◆ Exercise goal ◆
Reproduce exactly, and only, the lines below from the one containing "Lemma bytes_of_range s" through the one containing "let S0 := Z.lxor (Z.lxor (rotr 2".

** Opening Dataset records block **

(* ===== verification/Crypto.v ===== *)
(** * The standard-library codecs and hashes the key store uses

    [crypto/sha256], [crypto/hmac], [encoding/hex] and
    [base64.RawStdEncoding], executable on lists of byte values.  Nothing in
    the development assumes a cryptographic property of the hash. *)

From S2P Require Import Prelude GoStrings.
From Stdlib Require Import Ascii.

(** ** Bytes *)
Fixpoint bytes_of (s : string) : list Z :=
  match s with "" => [] | String c s' => bval c :: bytes_of s' end.
Fixpoint string_of (l : list Z) : string :=
  match l with [] => "" | b :: l' => String (byte b) (string_of l') end.
Definition is_byte (z : Z) : Prop := 0 <= z < 256.

Lemma string_of_bytes_of s : string_of (bytes_of s) = s.
Proof. induction s as [|c s IH]; cbn; [done|]. by rewrite byte_bval, IH. Qed.
Lemma bytes_of_string_of l : Forall is_byte l -> bytes_of (string_of l) = l.
Proof. induction 1; cbn; [done|]. by rewrite bval_byte, IHForall. Qed.
Lemma length_bytes_of s : length (bytes_of s) = String.length s.
Proof. induction s; cbn; congruence. Qed.
Lemma length_string_of l : String.length (string_of l) = length l.
Proof. induction l; cbn; congruence. Qed.
Lemma bytes_of_range s : Forall is_byte (bytes_of s).
Proof. induction s; cbn; constructor; [apply bval_range|done]. Qed.

(** ** SHA-256 *)
Module Sha256.
Definition M32 : Z := 2 ^ 32.
Definition add32 (a b : Z) : Z := (a + b) mod M32.
Definition not32 (a : Z) : Z := M32 - 1 - a.
Definition rotr (n x : Z) : Z :=
  Z.lor (Z.shiftr x n) (Z.land (Z.shiftl x (32 - n)) (M32 - 1)).

(** The round constants and the initial state, as FIPS 180-4 defines them:
    the first 32 bits of the fractional parts of the cube and square roots
    of the first primes. *)
Fixpoint root_bits (power : Z) (bits : nat) (acc x : Z) : Z :=
  match bits with
  | O => acc
  | S bits =>
      let acc' := acc + 2 ^ Z.of_nat bits in
      root_bits power bits (if acc' ^ power <=? x then acc' else acc) x
  end.
Definition is_prime (n : Z) : bool :=
  forallb (fun d => negb (n mod Z.of_nat d =? 0)) (List.seq 2 (Z.to_nat n - 2)).
Definition primes : list Z := List.filter is_prime (List.map Z.of_nat (List.seq 2 310)).
Definition K : list Z := Eval vm_compute in
  List.map (fun p => root_bits 3 40 0 (p * 2 ^ 96) mod M32) primes.
Definition H0 : list Z := Eval vm_compute in
  List.map (fun p => root_bits 2 40 0 (p * 2 ^ 64) mod M32) (List.firstn 8 primes).

Definition nthz (l : list Z) (i : nat) : Z := nth i l 0.

(** Message schedule, built newest word first. *)
Fixpoint schedule (n : nat) (w : list Z) : list Z :=
  match n with
  | O => w
  | S n =>
      let w15 := nthz w 14 in let w2 := nthz w 1 in
      let s0 := Z.lxor (Z.lxor (rotr 7 w15) (rotr 18 w15)) (Z.shiftr w15 3) in
      let s1 := Z.lxor (Z.lxor (rotr 17 w2) (rotr 19 w2)) (Z.shiftr w2 10) in
      schedule n (add32 (add32 (nthz w 15) s0) (add32 (nthz w 6) s1) :: w)
  end.

Definition round (h : list Z) (kw : Z * Z) : list Z :=
  match h with
  | [a; b; c; d; e; f; g; h] =>
      let S1 := Z.lxor (Z.lxor (rotr 6 e) (rotr 11 e)) (rotr 25 e) in
      let ch := Z.lxor (Z.land e f) (Z.land (not32 e) g) in
      let t1 := add32 (add32 (add32 h S1) (add32 ch (fst kw))) (snd kw) in
      let S0 := Z.lxor (Z.lxor (rotr 2 a) (rotr 13 a)) (rotr 22 a) in
      let maj := Z.lxor (Z.lxor (Z.land a b) (Z.land a c)) (Z.land b c) in
      [add32 t1 (add32 S0 maj); a; b; c; add32 d t1; e; f; g]
  | _ => h
  end.

Fixpoint words (l : list Z) : list Z :=
  match l with
  | a :: b :: c :: d :: l' => ((a * 256 + b) * 256 + c) * 256 + d :: words l'
  | _ => []
  end.

Definition compress (h block : list Z) : list Z :=
  let w := rev (schedule 48 (rev (words block))) in
  zip_with add32 h (foldl round h (zip K w)).

Fixpoint be_bytes (n : nat) (z : Z) : list Z :=
  match n with O => [] | S n => be_bytes n (z / 256) ++ [z mod 256] end.

Definition pad (l : list Z) : list Z :=
  let n := length l in
  l ++ [128] ++ repeat 0 (Z.to_nat ((55 - Z.of_nat n) mod 64)) ++ be_bytes 8 (8 * Z.of_nat n).

Fixpoint blocks (fuel : nat) (h l : list Z) : list Z :=
  match fuel with
  | O => h
  | S fuel => match l with
              | [] => h
              | _ => blocks fuel (compress h (take 64 l)) (drop 64 l)
              end
  end.

Definition digest (l : list Z) : list Z :=
  let p := pad l in flat_map (be_bytes 4) (blocks (length p) H0 p).
End Sha256.

Definition sha256 (s : string) : string := string_of (Sha256.digest (bytes_of s)).
Definition sha256_Size : Z := 32.

(** [crypto/hmac] over SHA-256. *)
Definition hmac_sha256 (key msg : string) : string :=
  let k0 := if 64 <? slen key then Sha256.digest (bytes_of key) else bytes_of key in
  let k := k0 ++ repeat 0 (64 - length k0) in
  let inner := Sha256.digest (map (Z.lxor 0x36) k ++ bytes_of msg) in
  string_of (Sha256.digest (map (Z.lxor 0x5c) k ++ inner)).

(** ** [encoding/hex] *)
Definition hex_digit (v : Z) : ascii := byte (if v <? 10 then 48 + v else 87 + v).
Fixpoint hex_encode (s : string) : string :=
  match s with
  | "" => ""
  | String c s' => String (hex_digit (bval c / 16)) (String (hex_digit (bval c mod 16)) (hex_encode s'))
  end.

(** ** [base64.RawStdEncoding]: standard alphabet, no padding.  The decoder
    skips carriage returns and newlines, refuses a length of one modulo four
    and ignores the unused trailing bits. *)
Definition b64_char (v : Z) : ascii :=
  byte (if v <? 26 then 65 + v else if v <? 52 then 71 + v
        else if v <? 62 then v - 4 else if v =? 62 then 43 else 47).
Definition b64_val (c : ascii) : option Z :=
  if is_upper c then Some (bval c - 65)
  else if is_lower c then Some (bval c - 71)
  else if is_digit c then Some (bval c + 4)
  else if bval c =? 43 then Some 62
  else if bval c =? 47 then Some 63 else None.

Fixpoint b64_encode (l : list Z) : list Z :=
  match l with
  | a :: b :: c :: l' => [a / 4; a mod 4 * 16 + b / 16; b mod 16 * 4 + c / 64; c mod 64] ++ b64_encode l'
  | [a; b] => [a / 4; a mod 4 * 16 + b / 16; b mod 16 * 4]
  | [a] => [a / 4; a mod 4 * 16]
  | [] => []
  end.
Fixpoint b64_decode (l : list Z) : option (list Z) :=
  match l with
  | a :: b :: c :: d :: l' =>
      r ← b64_decode l'; Some ([a * 4 + b / 16; b mod 16 * 16 + c / 4; c mod 4 * 64 + d] ++ r)
  | [a; b; c] => Some [a * 4 + b / 16; b mod 16 * 16 + c / 4]
  | [a; b] => Some [a * 4 + b / 16]
  | [_] => None
  | [] => Some []
  end.

Definition base64_raw_encode (s : string) : string :=
  string_of (map (fun v => bval (b64_char v)) (b64_encode (bytes_of s))).
Fixpoint b64_values (s : string) : option (list Z) :=
  match s with
  | "" => Some []
  | String c s' =>
      if Ascii.eqb c ch_nl || Ascii.eqb c ch_cr then b64_values s'
      else v ← b64_val c; r ← b64_values s'; Some (v :: r)
  end.
Definition base64_raw_decode (s : string) : option string :=
  vs ← b64_values s; string_of <$> b64_decode vs.

(** [base64.StdEncoding]: padded to a multiple of four. *)
Definition b64_padding (n : nat) : string := match (n mod 3)%nat with O => "" | 1%nat => "==" | _ => "=" end.
Definition base64_std_encode (s : string) : string := base64_raw_encode s +:+ b64_padding (String.length s).

(** ** Facts *)

Example base64_std_foob : base64_std_encode "foob" = "Zm9vYg==".
Proof. vm_compute. reflexivity. Qed.
Example sha256_abc : hex_encode (sha256 "abc") =
  "ba7816bf8f01cfea414140de5dae2223b00361a396177a9cb410ff61f20015ad".
Proof. vm_compute. reflexivity. Qed.
Example hmac_rfc4231_2 : hex_encode (hmac_sha256 "Jefe" "what do ya want for nothing?") =
  "5bdcc146bf60754e6a042426089575c75a003f089d2739839dec58b964ec3843".
Proof. vm_compute. reflexivity. Qed.

Lemma hex_encode_length s : String.length (hex_encode s) = (2 * String.length s)%nat.
Proof. induction s; cbn; lia. Qed.

(** All 256 bytes (or 64 digits) checked by computation. *)
Ltac by_bytes :=
  let H := fresh in intros c; destruct c as [[] [] [] [] [] [] [] []]; vm_compute; reflexivity.

Definition is_hex_lower (c : ascii) : bool := is_digit c || in_range 97 102 c.

Lemma hex_digits_lower : forall c : ascii,
  is_hex_lower (hex_digit (bval c / 16)) && is_hex_lower (hex_digit (bval c mod 16)) = true.
Proof. by_bytes. Qed.

Lemma hex_encode_lower s : sforall is_hex_lower (hex_encode s) = true.
Proof.
  induction s as [|c s IH]; [done|]. cbn. rewrite IH.
  pose proof (hex_digits_lower c) as H. apply andb_prop in H as [-> ->]. done.
Qed.

Definition b64_char_ok (v : Z) : bool :=
  match b64_val (b64_char v) with Some w => w =? v | None => false end
  && negb (Ascii.eqb (b64_char v) ch_nl || Ascii.eqb (b64_char v) ch_cr).
Lemma b64_val_char v : 0 <= v < 64 -> b64_char_ok v = true.
Proof.
  intros Hv. assert (Hall : forallb (fun n => b64_char_ok (Z.of_nat n)) (List.seq 0 64) = true)
    by (vm_compute; reflexivity).
  rewrite forallb_forall in Hall. specialize (Hall (Z.to_nat v)).
  rewrite Z2Nat.id in Hall by lia. apply Hall. apply in_seq. lia.
Qed.

Definition is_six (v : Z) : Prop := 0 <= v < 64.

(** Induction three bytes at a time. *)
Lemma list_ind3 {A} (P : list A -> Prop) :
  P [] -> (forall a, P [a]) -> (forall a b, P [a; b]) ->
  (forall a b c l, P l -> P (a :: b :: c :: l)) -> forall l, P l.
Proof.
  intros H0 H1 H2 H3. fix IH 1. intros [|a [|b [|c l]]];
    [exact H0 | apply H1 | apply H2 | apply H3, IH].
Qed.

Ltac byte_arith :=
  unfold is_byte, is_six in *;
  repeat match goal with H : Forall _ (_ :: _) |- _ => inversion H; clear H; subst end;
  repeat match goal with |- Forall _ (_ :: _) => constructor end;
  try solve [constructor];
  try (Z.div_mod_to_equations; lia).

Lemma b64_encode_six l : Forall is_byte l -> Forall is_six (b64_encode l).
Proof.
  induction l as [|a|a b|a b c l IH] using list_ind3; intros H; cbn; byte_arith. auto.
Qed.

Lemma b64_decode_encode l : Forall is_byte l -> b64_decode (b64_encode l) = Some l.
Proof.
  induction l as [|a|a b|a b c l IH] using list_ind3; intros H; cbn [b64_encode b64_decode app].
  - done.
  - byte_arith. do 2 f_equal. Z.div_mod_to_equations; lia.
  - byte_arith. do 2 f_equal; [|f_equal]; Z.div_mod_to_equations; lia.
  - byte_arith. rewrite IH by done. cbn. do 2 f_equal; [|f_equal; [|f_equal]];
      Z.div_mod_to_equations; lia.
Qed.

Lemma b64_values_encode l :
  Forall is_six l -> b64_values (string_of (map (fun v => bval (b64_char v)) l)) = Some l.
Proof.
  induction 1 as [|v l Hv _ IH]; [done|]. cbn [map string_of b64_values].
  rewrite byte_bval. pose proof (b64_val_char v Hv) as Hc. unfold b64_char_ok in Hc.
  apply andb_prop in Hc as [Hc Hn]. apply negb_true_iff in Hn. rewrite Hn.
  destruct (b64_val (b64_char v)) as [w|]; [|done].
  apply Z.eqb_eq in Hc as ->. cbn. rewrite IH. done.
Qed.

Lemma base64_raw_roundtrip s : base64_raw_decode (base64_raw_encode s) = Some s.
Proof.
  unfold base64_raw_decode, base64_raw_encode.
  pose proof (bytes_of_range s) as Hs.
  rewrite b64_values_encode by (by apply b64_encode_six). cbn.
  rewrite b64_decode_encode by done. cbn. by rewrite string_of_bytes_of.
Qed.

Lemma flat_map_length_const {A} (f : Z -> list A) n l :
  (forall z, length (f z) = n) -> length (flat_map f l) = (length l * n)%nat.
Proof. intros Hf. induction l; cbn; [done|]. rewrite length_app, Hf, IHl. lia. Qed.
Lemma be_bytes_length n z : length (Sha256.be_bytes n z) = n.
Proof. revert z; induction n; intros; cbn; [done|]. rewrite length_app, IHn. cbn. lia. Qed.
Lemma round_length h kw : length h = 8%nat -> length (Sha256.round h kw) = 8%nat.
Proof. destruct h as [|? [|? [|? [|? [|? [|? [|? [|? [|]]]]]]]]]; done. Qed.
Lemma compress_length h b : length h = 8%nat -> length (Sha256.compress h b) = 8%nat.
Proof.
  intros Hh. unfold Sha256.compress. rewrite length_zip_with, Hh.
  set (l := zip _ _). clearbody l. assert (Hf : forall g, length g = 8%nat -> length (foldl Sha256.round g l) = 8%nat).
  { induction l as [|kw l IH]; intros g Hg; cbn; [done|]. by apply IH, round_length. }
  by rewrite Hf.
Qed.
Lemma blocks_length fuel h l : length h = 8%nat -> length (Sha256.blocks fuel h l) = 8%nat.
Proof.
  revert h l. induction fuel as [|fuel IH]; intros h l Hh; cbn [Sha256.blocks]; [done|].
  destruct l; [done|]. by apply IH, compress_length.
Qed.
Lemma sha256_digest_length l : length (Sha256.digest l) = 32%nat.
Proof.
  unfold Sha256.digest. rewrite (flat_map_length_const _ 4) by apply be_bytes_length.
  by rewrite blocks_length.
Qed.
Lemma hmac_sha256_length k m : slen (hmac_sha256 k m) = sha256_Size.
Proof. unfold hmac_sha256, slen. rewrite length_string_of, sha256_digest_length. done. Qed.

** Closing Dataset records block **

◆ Reply ◆
Lemma bytes_of_range s : Forall is_byte (bytes_of s).
Proof. induction s; cbn; constructor; [apply bval_range|done]. Qed.

(** ** SHA-256 *)
Module Sha256.
Definition M32 : Z := 2 ^ 32.
Definition add32 (a b : Z) : Z := (a + b) mod M32.
Definition not32 (a : Z) : Z := M32 - 1 - a.
Definition rotr (n x : Z) : Z :=
  Z.lor (Z.shiftr x n) (Z.land (Z.shiftl x (32 - n)) (M32 - 1)).

(** The round constants and the initial state, as FIPS 180-4 defines them:
    the first 32 bits of the fractional parts of the cube and square roots
    of the first primes. *)
Fixpoint root_bits (power : Z) (bits : nat) (acc x : Z) : Z :=
  match bits with
  | O => acc
  | S bits =>
      let acc' := acc + 2 ^ Z.of_nat bits in
      root_bits power bits (if acc' ^ power <=? x then acc' else acc) x
  end.
Definition is_prime (n : Z) : bool :=
  forallb (fun d => negb (n mod Z.of_nat d =? 0)) (List.seq 2 (Z.to_nat n - 2)).
Definition primes : list Z := List.filter is_prime (List.map Z.of_nat (List.seq 2 310)).
Definition K : list Z := Eval vm_compute in
  List.map (fun p => root_bits 3 40 0 (p * 2 ^ 96) mod M32) primes.
Definition H0 : list Z := Eval vm_compute in
  List.map (fun p => root_bits 2 40 0 (p * 2 ^ 64) mod M32) (List.firstn 8 primes).

Definition nthz (l : list Z) (i : nat) : Z := nth i l 0.

(** Message schedule, built newest word first. *)
Fixpoint schedule (n : nat) (w : list Z) : list Z :=
  match n with
  | O => w
  | S n =>
      let w15 := nthz w 14 in let w2 := nthz w 1 in
      let s0 := Z.lxor (Z.lxor (rotr 7 w15) (rotr 18 w15)) (Z.shiftr w15 3) in
      let s1 := Z.lxor (Z.lxor (rotr 17 w2) (rotr 19 w2)) (Z.shiftr w2 10) in
      schedule n (add32 (add32 (nthz w 15) s0) (add32 (nthz w 6) s1) :: w)
  end.

Definition round (h : list Z) (kw : Z * Z) : list Z :=
  match h with
  | [a; b; c; d; e; f; g; h] =>
      let S1 := Z.lxor (Z.lxor (rotr 6 e) (rotr 11 e)) (rotr 25 e) in
      let ch := Z.lxor (Z.land e f) (Z.land (not32 e) g) in
      let t1 := add32 (add32 (add32 h S1) (add32 ch (fst kw))) (snd kw) in
      let S0 := Z.lxor (Z.lxor (rotr 2 a) (rotr 13 a)) (rotr 22 a) in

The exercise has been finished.